Jupyter notebooks created for a supervised machine learning training exercise, using an e-mail data set with some phishing examples.

Both examples use Scikit-learn.

Files

Example 01 - Feature Classification

01 - ML - Feature Classification.ipynb
Objective: To automatically flag phishing messages using selected features (individual measurable properties) of an e-mail corpus.

Example 02 - Text Classification (Natural Language Processing)

02 - ML - Text Classification.ipynb
Objective: To automatically flag phishing messages using their content.

Run

Both notebook's can be run using the docker image jupyter/scipy-notebook.
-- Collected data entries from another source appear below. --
Theorem pgx_lookups_fail_when_empty (Hpgx : e_no_rows E <> ESentinel ErrNoRows) :
  let e msg := Err (EWrap msg (e_no_rows E)) in
  (StoragePostgres.LastStatus (WrapPgxPool E) w).2 = e "storage: querying last job status" /\
  (StoragePostgres.LastPolicyHash (WrapPgxPool E) w).2 = e "storage: querying last policy hash" /\
  (StoragePostgres.LastCheckpointState (WrapPgxPool E) w).2 = e "storage: querying last checkpoint state" /\
  (StoragePostgres.LastWakeAt (WrapPgxPool E) w).2
    = Err (EWrap "storage: querying last wake time" (e_no_rows E)).
Proof.
  assert (is_ErrNoRows (e_no_rows E) = false) as Hn by (destruct (e_no_rows E) as [|[]|]; done).
  unfold StoragePostgres.LastStatus, StoragePostgres.LastPolicyHash, StoragePostgres.LastCheckpointState,
    StoragePostgres.LastWakeAt, WrapPgxPool.
  split_and!; (rewrite or_zero_empty; [by rewrite Hn|vm_compute; reflexivity]).
Qed.
End Empty.

(** ** Runs *)

(** JSON is not looked at. *)
#[local] Instance no_json : JsonText :=
  {| Marshal_object := fun _ => "{}"; Marshal_floats := fun _ => "[]"; Marshal_strings := fun _ => "[]";
     Marshal_texts := fun _ => "{}"; Marshal_facts := fun _ => "{}"; Unmarshal_object := fun _ => None;
     Unmarshal_strings := fun _ => None |}.
(** An engine that keeps what [trace] tells of each statement it executes, and the
    queries. *)
Definition recorder_of (trace : Stmt -> Stmt) : Engine (list Stmt) :=
  {| e_exec := fun st l => (l ++ [trace st], Ok (Ok 1));
     e_query := fun st l => (l ++ [st], Ok ([], None)); e_transactions := true;
     e_begin := ret tt; e_commit := ret tt; e_rollback := ret tt; e_no_rows := ENew "no rows in result set";
     e_string := fun v => match v with VText s => Ok s | _ => Err (ENew "Scan") end;
     e_int := fun _ => Ok 0; e_bool := fun _ => Ok true; e_time := fun _ => Ok 0; e_float := fun _ => Ok f_zero; e_newID := ret "id"; e_now := ret 0 |}.
Definition recorder := recorder_of id.

(** A reading of statements for which a threshold is its number of seconds: the values,
    ["-300 seconds"] as 300, and the characters no threshold is written with. *)
Definition threshold_char (c : Ascii.ascii) : bool :=
  bool_decide (c ∈ String.list_ascii_of_string "datetime('now', ) - interval '1 second' * ").
Definition tells (x : Ascii.ascii + Value) : Stmt :=
  match x with
  | inl c => if threshold_char c then [] else [inl c]
  | inr (VText s) => [inr (if String.eqb s "-300 seconds" then VInt 300 else VText s)]
  | inr v => [inr v]
  end.
Definition reader := recorder_of (flat_map tells).
Lemma reader_alike j : alike reader (c_Claim j (5 * minute)).
Proof. intros before after w _. simpl. do 3 f_equal. by rewrite !flat_map_app. Qed.
Definition a_narrative : NarrativeSummary :=
  {| ns_ID := "n"; ns_SessionID := "s"; ns_Content := "c"; ns_Belief := None; ns_Embedding := [];
     ns_ContentSources := []; ns_ExternalAnnotation := None |}.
Install docker and pull image:

apt update && apt install -y docker.io
systemctl enable docker --now
docker pull jupyter/scipy-notebook

Clone project and run the docker image:

git clone https://github.com/isabellecda/supervised-ml-training.git
cd supervised-ml-training
docker run -p 8888:8888 -v $(pwd):/home/jovyan/work jupyter/scipy-notebook

Disclaimer

The notebooks' structure was based on Jose Portilla's 'Natural Language with Python' course.
The data set was created using a custom fork of Diego Ocampo's Machine Learning Phishing project.
These are purely didactic notebooks and their content is free to use, just remember to add a link to the repository as a reference.